Dennis Donahue/54 Gresham/Explained that the new building will include both a large and a small conference room and that ten standard and two handicapped parking spaces are planned, which is less than what is available now. He questioned where the money would come from for the parking plan on Gresham Street, as it was not part of the library bond. He also noted that a painted metal roof is not of the same quality as a zinc roof.

Brent Thompson/582 Allison/Felt that the footprint could be reduced, which would allow for additional parking. He suggested building up rather than out and asked that the project be scaled down, without reducing the quality of the project.
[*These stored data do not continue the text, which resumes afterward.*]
(* ===== verification/Floats.v ===== *)
(** * IEEE 754 arithmetic

    [float] and [double] as the Standard Library's [SpecFloat], rounded to
    nearest even, with every operation rounded on its own (no contraction to
    fused multiply-add).  The first part defines what the sources use; the
    second part bounds the results of operations. *)
From stdpp Require Import base numbers list.
From Stdlib Require Import ZArith Lia SpecFloat.
From S2P Require Import Prelude.

Module Floats.

(** [double]. *)
Definition to_double (z : Z) : spec_float := binary_normalize 53 1024 z 0 false.
Definition ddiv : spec_float -> spec_float -> spec_float := SFdiv 53 1024.
Definition dsub : spec_float -> spec_float -> spec_float := SFsub 53 1024.

(** [float]. *)
Definition to_float (z : Z) : spec_float := binary_normalize 24 128 z 0 false.
Definition fadd : spec_float -> spec_float -> spec_float := SFadd 24 128.
Definition fsub : spec_float -> spec_float -> spec_float := SFsub 24 128.
Definition fmul : spec_float -> spec_float -> spec_float := SFmul 24 128.
Definition fdiv : spec_float -> spec_float -> spec_float := SFdiv 24 128.

(** [static_cast<float>(d)] of a [double]. *)
Definition float_of_double (d : spec_float) : spec_float :=
  match d with
  | S754_finite s m e => binary_normalize 24 128 (if s then Z.neg m else Z.pos m) e s
  | _ => d
  end.

(** The literals [n/d] of the sources: the quotient of two exact values,
    rounded once. *)
Definition float_lit (n d : Z) : spec_float := fdiv (to_float n) (to_float d).
Definition double_lit (n d : Z) : spec_float := ddiv (to_double n) (to_double d).

(** [a > b]. *)
Definition SFgtb (a b : spec_float) : bool := SFltb b a.

(** [std::clamp(v, lo, hi)]. *)
Definition clamp (v lo hi : spec_float) : spec_float :=
  if SFltb v lo then lo else if SFltb hi v then hi else v.

Definition f0 : spec_float := to_float 0.
Definition f1 : spec_float := to_float 1.

Definition is_nan (x : spec_float) : bool := match x with S754_nan => true | _ => false end.
End Floats.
Diane Schaffer/1016 Timberline Terrace/Voiced her concern for the backward movement of this project. She felt that the proposed building plan is significantly smaller than what was originally proposed. She feels it is insulting to say that the people were unaware of the outcome when they voted for the library. Moving the library to the outskirts of the city in order to allow for parking would limit access to those who drive. Schaffer urged the council to continue the project.

Cate Hartzell/881 E Main/Stated that she had been informed by the city administrator, that the group Friends of the Ashland Library, brought the project to the City in 1998 with the focus of expanding at the current site. Now, two years later, there are other sites where the library could be built. She questioned whether the obligation is to the bondholders or the voters. The options are: acknowledging the need for a significant change, which could be referred back to the voters for supplemental authority; a new plan, or site; giving the money back to the county, which conflicts with other information available; or referring the issue to a judicial validation hearing. She felt the obligation is compliance to voter's approval, an adequate budget, and a building that will last 100 years.

Treva Tumbleson/655 Leonard/Stated that perfection is not always attainable. She clarified that the decision was made to stay at the current site due to polls that were conducted. She voiced her desire for more convenient access to the library, but felt that it was important to improve the building. She supports saving trees, but felt that the library expansion was more important than saving a dying Gingko tree. Tumbleson urged the council to move forward, giving some closure to the issue.

Barbara Ryberg/1373 Vista/Voiced her frustration at the continued questioning of this project and noted that this is the first time the city has undertaken a renovation of a historic building. She explained that a large amount of time and work has been spent on this $5.9 million project and she is astonished that voters want to take back their votes. Ryberg asked that everyone look at this project as a challenge and help move things along.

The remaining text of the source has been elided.